If you want more guidance on lower-impact cold-water gear, this eco-conscious winter wetsuit guide is a solid place to start.
The Most Sustainable Wetsuit Is Usually the One You Keep

This point is not flashy, but it is true.
The most sustainable wetsuit is often not the newest one with the best slogan. It is the one that lasts, fits well, stays warm, and does not end up in landfill after one winter.
That means durability still matters. Repairability still matters. Simpler design still matters.
A suit that survives years of use and a couple of repairs will usually beat a cheap one that blows out at the knee, leaks at the seams, and gets tossed after a season.
So yes, material innovation matters. So does supplier transparency. But so does the unglamorous question of whether the thing will still be in your rotation two or three years from now.
The Real Question Behind the Logo
The big takeaway here is not that every major surf brand is lying, or that every sustainability claim is worthless.

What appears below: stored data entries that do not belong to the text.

(** Three events, two of them due at time 100. *)
Definition demo_timer : timer_system_t (list Z) :=
  mk_timer 99 1 [mk_event 1 0xAA 5 30 100 true; mk_event 2 0xBB 6 300 400 true; mk_event 3 0xCC 7 10 90 false] [].

Lemma timer_handle_interrupt_correct_witness :
  timer_handle_interrupt log_call 4 demo_timer =
    Done tt (mk_timer 100 1 [mk_event 1 0xAA 5 30 130 true; mk_event 2 0xBB 6 300 400 true]
      [0xAA; 5; 0xCC; 7; 0x20; 0x20]).
Proof.
  rewrite (timer_handle_interrupt_correct log_call log_effect (λ h d s, eq_refl)
    log_eoi log_eoi_done 4 demo_timer); [reflexivity|done|cbn; lia].
Defined.

Lemma timer_delay_ticks_returns_witness :
  ∃ s', timer_delay_ticks log_call 51 4 50 demo_timer = Done tt s' ∧ total_ticks s' = 149.
Proof.
  apply (timer_delay_ticks_returns log_call log_effect (λ h d s, eq_refl)
    log_eoi log_eoi_done 4 50 demo_timer); cbn; lia.
Defined.

Lemma timer_stays_typed_witness :
  ∃ s', timer_run_ops log_call
    [Restart 300; Subscribe 0xAA 1 10 true; Interrupt; Subscribe 0xBB 2 0 false; Unsubscribe 1; Interrupt]
    (mk_timer 0 0 [] []) = Done tt s' ∧ timer_typed s'.
Proof.
  apply (timer_stays_typed log_call log_effect (λ h d s, eq_refl) log_eoi log_eoi_done).
  - intros p v d. by eexists.
  - by constructor.
Defined.
Lemma in_row_index b P y i :
  box_x b + box_width b ≤ P → 0 ≤ box_x b → 0 < P →
  in_row b P y i = (((box_y b + y) * P + box_x b <=? i) && (i <? (box_y b + y) * P + box_x b + box_width b)).
Proof.
  intros HP Hx HP0. apply eq_true_iff_eq. unfold in_row.
  rewrite !andb_true_iff, Z.eqb_eq, !Z.leb_le, !Z.ltb_lt. split.
  - intros [[<- H1] H2]. pose proof (Z.div_mod i P). lia.
  - intros [H1 H2].
    destruct (proj1 (index_parts P i (box_y b + y) (i - (box_y b + y) * P) ltac:(lia)) ltac:(lia)) as [-> ->]. lia.
Qed.

Lemma commit_row_shows b y s Q s1 (P := glres_pitch s / 4) :
  display s → box_fits (glres_width s) (glres_height s) b → 0 ≤ y < box_height b →
  shows s P Q s1 →
  wp (commit_row b y) (λ _ s2, shows s P (λ i, in_row b P y i || Q i) s2) s1.
Proof.
  intros Hd Hb Hy (sc1 & -> & Hdom & Hsc1). unfold box_fits in Hb.
  pose proof (dp_size _ Hd) as Hsz. pose proof (dp_pitch _ Hd) as HP. pose proof (dp_max _ Hd) as Hmax.
  fold P in HP, Hmax. unfold commit_row. apply wp_bind, wp_get. cbn [glres_width glres_pitch set_screen].
  assert (Hsrc : 0 ≤ (box_y b + y) * glres_width s + box_x b ∧
    (box_y b + y) * glres_width s + box_x b + box_width b ≤ glres_width s * glres_height s) by nia.
  assert (Hdst : 0 ≤ (box_y b + y) * P + box_x b ∧
    (box_y b + y) * P + box_x b + box_width b ≤ P * glres_height s) by nia.
  assert (glres_width s * glres_height s ≤ P * glres_height s) by nia.
  assert (Hw : u64 (box_width b * 4) / 4 = box_width b).
  { unfold u64. rewrite Z.mod_small, Z.div_mul by nia. done. }
  rewrite Hw. fold P. unfold u32. rewrite !Z.mod_small by lia.
  set (dst := (box_y b + y) * P + box_x b) in *. set (src := (box_y b + y) * glres_width s + box_x b) in *.
  destruct (clear_row_run (Z.to_nat (box_width b)) dst (set_screen sc1 s)) as (sc2 & E2 & Hdom2 & Hout2).
  { intros i Hi. cbn. apply Hdom, Hd. fold P. lia. }
  apply wp_bind. unfold wp at 1. rewrite E2.
  destruct (copy_row_run (Z.to_nat (box_width b)) dst src (set_screen sc2 (set_screen sc1 s))) as (sc3 & E3 & Hsc3).
  { intros i Hi. cbn. apply Hdom2, Hdom, Hd. fold P. lia. }
  { intros i Hi. cbn. apply Hd. lia. }
  cbn in Hdom2, Hout2, Hsc3. rewrite Z2Nat.id in Hsc3, Hout2 by lia.
  unfold wp. rewrite E3. exists sc3. split; [done|].
  assert (Hval : ∀ i, sc3 !! i = if in_row b P y i || Q i then frame s !! frame_index s P i else screen s !! i).
  { intros i. rewrite Hsc3, in_row_index by lia. fold dst.
    destruct (Z.leb_spec dst i), (Z.ltb_spec i (dst + box_width b)); cbn [andb orb];
      [|rewrite Hout2 by lia; apply Hsc1..].
    f_equal. unfold frame_index.
    destruct (proj1 (index_parts P i (box_y b + y) (i - (box_y b + y) * P) ltac:(lia)) ltac:(lia)) as [-> ->]. lia. }
  split; [|done]. intros i Hi. rewrite Hsc3.
  destruct (Z.leb_spec dst i), (Z.ltb_spec i (dst + box_width b)); cbn [andb]; [apply Hd; lia|..]; by apply Hdom2, Hdom.
Qed.
Lemma us_ok_curr s n k : us_ok s n → 0 ≤ k < n → us_ok (set_us (set_proc_curr (proc_at k) (us s)) s) n.
Proof. intros [] Hk. constructor; cbn; try done. right. by exists k. Qed.

(** A record is put in front of the others. *)
Lemma procs_grow n (m : gmap Z user_space_proc_t) new y :
  0 < n → (∀ k, 0 ≤ k < n → ∃ x, m !! proc_at k = Some x ∧ proc_ok n k x) →
  proc_ok (n + 1) n new → m !! proc_at (n - 1) = Some y → proc_ok n (n - 1) y →
  ∀ k, 0 ≤ k < n + 1 → ∃ x,
    <[proc_at (n - 1) := set_pprev (proc_at n) y]> (<[proc_at n := new]> m) !! proc_at k = Some x ∧ proc_ok (n + 1) k x.
Proof.
  intros Hn Hprocs Hnew Hy [] k Hk.
  destruct (decide (k = n)) as [->|]; [|destruct (decide (k = n - 1)) as [->|]].
  - exists new. by rewrite lookup_insert_ne, lookup_insert_eq by (intros ?%proc_at_inj; lia).
  - eexists. rewrite lookup_insert_eq. split; [done|].
    constructor; cbn; try done; [rewrite po_next0|]; [|link_cases; f_equal; lia].
    destruct (decide (n = 1)) as [->|]; by link_cases.
  - destruct (Hprocs k) as (x & Hx & []); [lia|]. exists x.
    rewrite !lookup_insert_ne by (intros ?%proc_at_inj; lia). split; [done|].
    constructor; try done; [rewrite po_next1|rewrite po_prev1; by link_cases].
    destruct (decide (k = 0)) as [->|]; by link_cases.
Qed.
(* ===== verification/Interrupts.v ===== *)
(** * Descriptor tables and interrupts: [core/kernel/cpu/gdt.c], [idt.c] and
    [core/kernel/interrupts]

    The tables are the bytes the processor reads.  The addresses of the entry points, which
    are assembly, and of the tables are parameters, as are the handlers that may be
    registered: a handler is a number and calling it is [call].  Loading a table register is
    recorded in [loaded].  [gate_at] and [segment_at] decode a descriptor as the processor
    does.  Messages are left out, and a panic is the outcome [Panic]. *)

From Stdlib Require Import ZArith Lia String.
From stdpp Require Import base gmap list numbers fin_maps.
From S2P Require Import Prelude Ports.
Open Scope Z_scope.
Set Default Goal Selector "!".

Definition IDT_ENTRIES : Z := 256.
Definition IDT_FLAG_PRESENT : Z := 0x80.
Definition IDT_FLAG_RING0 : Z := 0.
Definition IDT_FLAG_GATE_INT : Z := 0x0E.
Definition GDT_ENTRIES : Z := 7.
Definition GDT_PRESENT : Z := 0x80.
Definition GDT_RING0 : Z := 0.
Definition GDT_RING3 : Z := 0x60.
Definition GDT_CODE_DATA : Z := 0x10.
Definition GDT_EXECUTABLE : Z := 0x08.
Definition GDT_RW : Z := 0x02.
Definition GDT_GRANULAR : Z := 0x80.
Definition GDT_LONG_MODE : Z := 0x20.
Definition TSS_SELECTOR : Z := 0x28.
Definition SIZEOF_TSS : Z := 104.
Definition EXCEPTION_VECTORS_COUNT : Z := 32.
Definition PRIMARY_PIC_CMD : Z := 0x20.
Definition PRIMARY_PIC_DATA : Z := 0x21.
Definition SECONDARY_PIC_CMD : Z := 0xA0.
Definition SECONDARY_PIC_DATA : Z := 0xA1.
Definition EOI_SIGNAL : Z := 0x20.

(** The members of the saved state the code reads. *)
Record cpu_state_t := mk_cpu_state { int_no : Z; err_code : Z; rip : Z; rsp : Z }.

(** The members of the task state that are set. *)
Record tss_t := mk_tss { rsp0 : Z; iopb_offset : Z }.

(** What the processor was given: a table register with its limit and base, or the task
    register. *)
Inductive load := LoadGdt (limit base : Z) | LoadIdt (limit base : Z) | LoadTask (selector : Z).

(** [gdt] and [idt] are the bytes of the tables, [gdt_ptr] the limit and base for [lgdt]. *)
Record istate (D : Type) := mk_istate {
  gdt : list Z;
  gdt_ptr : Z * Z;
  tss : tss_t;
  idt : list Z;
  vector_callbacks : list Z;
  handlers_array : list Z;
  system_ready : Z;
  loaded : list load;
  i_hw : D;
}.
Arguments mk_istate {D}.
Arguments gdt {D}.
Arguments gdt_ptr {D}.
Arguments tss {D}.
Arguments idt {D}.
Arguments vector_callbacks {D}.
Arguments handlers_array {D}.
Arguments system_ready {D}.
Arguments loaded {D}.
Arguments i_hw {D}.

(** Bytes stored at an offset of a table. *)
Definition patch (off : nat) (bs table : list Z) : list Z :=
  take off table ++ bs ++ drop (off + length bs) table.

(** ** Descriptors *)

Record gdt_entry_t := mk_gdt_entry {
  g_limit_low : Z; g_base_low : Z; g_base_mid : Z; g_access : Z; g_granularity : Z; g_base_high : Z
}.
Definition gdt_entry_bytes (e : gdt_entry_t) : list Z :=
  le_split 2 (g_limit_low e) ++ le_split 2 (g_base_low e) ++
  [u8 (g_base_mid e); u8 (g_access e); u8 (g_granularity e); u8 (g_base_high e)].

Record gdt_tss_entry_t := mk_gdt_tss_entry {
  ts_entry : gdt_entry_t; ts_base_upper : Z; ts_reserved : Z
}.
Definition gdt_tss_entry_bytes (e : gdt_tss_entry_t) : list Z :=
  gdt_entry_bytes (ts_entry e) ++ le_split 4 (ts_base_upper e) ++ le_split 4 (ts_reserved e).

Record idt_entry_t := mk_idt_entry {
  i_offset_low : Z; i_selector : Z; i_ist : Z; i_flags : Z; i_offset_mid : Z; i_offset_high : Z; i_reserved : Z
}.
Definition idt_entry_bytes (e : idt_entry_t) : list Z :=
  le_split 2 (i_offset_low e) ++ le_split 2 (i_selector e) ++ [u8 (i_ist e); u8 (i_flags e)] ++
  le_split 2 (i_offset_mid e) ++ le_split 4 (i_offset_high e) ++ le_split 4 (i_reserved e).

Definition gdt_entry (base limit access gran : Z) : gdt_entry_t :=
  mk_gdt_entry (Z.land limit 0xFFFF) (Z.land base 0xFFFF) (Z.land (Z.shiftr base 16) 0xFF) access
    (Z.lor (Z.land (Z.shiftr limit 16) 0x0F) (Z.land gran 0xF0)) (Z.land (Z.shiftr base 24) 0xFF).

Definition tss_entry (base limit : Z) : gdt_tss_entry_t :=
  mk_gdt_tss_entry
    (mk_gdt_entry (Z.land limit 0xFFFF) (Z.land base 0xFFFF) (Z.land (Z.shiftr base 16) 0xFF) 0x89 0x00
       (Z.land (Z.shiftr base 24) 0xFF))
    (Z.land (Z.shiftr base 32) 0xFFFFFFFF) 0.

Definition idt_gate (handler flags : Z) : idt_entry_t :=
  mk_idt_entry (Z.land handler 0xFFFF) 0x08 0 flags (Z.land (Z.shiftr handler 16) 0xFFFF)
    (Z.land (Z.shiftr handler 32) 0xFFFFFFFF) 0.

(** ** The processor's reading of the tables *)

Record gate := mk_gate {
  ga_offset : Z;
  ga_selector : Z;
  ga_ist : Z;
  ga_type : Z;
  ga_dpl : Z;
  ga_present : bool;
}.
(** Gate [n] of an interrupt table. *)
Definition gate_at (table : list Z) (n : nat) : option gate :=
  let b := (16 * n)%nat in
  lo ← field 2 b table; sel ← field 2 (b + 2) table; ist ← field 1 (b + 4) table; fl ← field 1 (b + 5) table;
  mid ← field 2 (b + 6) table; hi ← field 4 (b + 8) table;
  Some (mk_gate (lo + 2 ^ 16 * mid + 2 ^ 32 * hi) sel ist (fl mod 16) (fl / 32 mod 4) (Z.testbit fl 7)).

Record segment := mk_segment { sg_base : Z; sg_limit : Z; sg_access : Z; sg_flags : Z }.
(** Segment [n] of a descriptor table. *)
Definition segment_at (table : list Z) (n : nat) : option segment :=
  let b := (8 * n)%nat in
  ll ← field 2 b table; bl ← field 2 (b + 2) table; bm ← field 1 (b + 4) table; ac ← field 1 (b + 5) table;
  gr ← field 1 (b + 6) table; bh ← field 1 (b + 7) table;
  Some (mk_segment (bl + 2 ^ 16 * bm + 2 ^ 24 * bh) (ll + 2 ^ 16 * (gr mod 16)) ac (gr / 16)).
(** The sixteen-byte descriptor of a task state at [n]: its base has an upper half. *)
Definition task_segment_at (table : list Z) (n : nat) : option segment :=
  sg ← segment_at table n; hi ← field 4 (8 * n + 8) table;
  Some (mk_segment (sg_base sg + 2 ^ 32 * hi) (sg_limit sg) (sg_access sg) (sg_flags sg)).

Lemma length_patch off bs t : (off + length bs ≤ length t)%nat → length (patch off bs t) = length t.
Proof. intros H. unfold patch. rewrite !length_app, length_take, length_drop. lia. Qed.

It is that the real story sits upstream.
Sheico appears to be doing more than many old-school manufacturers when it comes to bio-based materials, chemistry controls, recycling, and environmental systems. That should be recognized. But the lack of a full public ESG picture still makes it hard to judge total impact at scale, and harder to know how confidently downstream brands should lean on those improvements in their own messaging.

For surfers, that does not mean becoming cynical about everything. It means getting more precise about what deserves trust.
Ask what the suit is made from. Ask where it was made. Ask what has actually changed, and how much of the range that change touches. Ask whether “better” means one flagship model, or a broader shift in how the brand does business.
Because if you care about the ocean enough to surf it, you should care about the gear being sold in its name.
And there is still room for hope in that.
The wetsuit industry can get cleaner. Better materials can scale. Big suppliers can improve. Legacy brands can push harder. Surfers can reward honesty over spin. None of that is impossible.
But it starts with seeing the system clearly.
The logo on your chest is only part of the story. The rest begins long before you zip up and paddle out.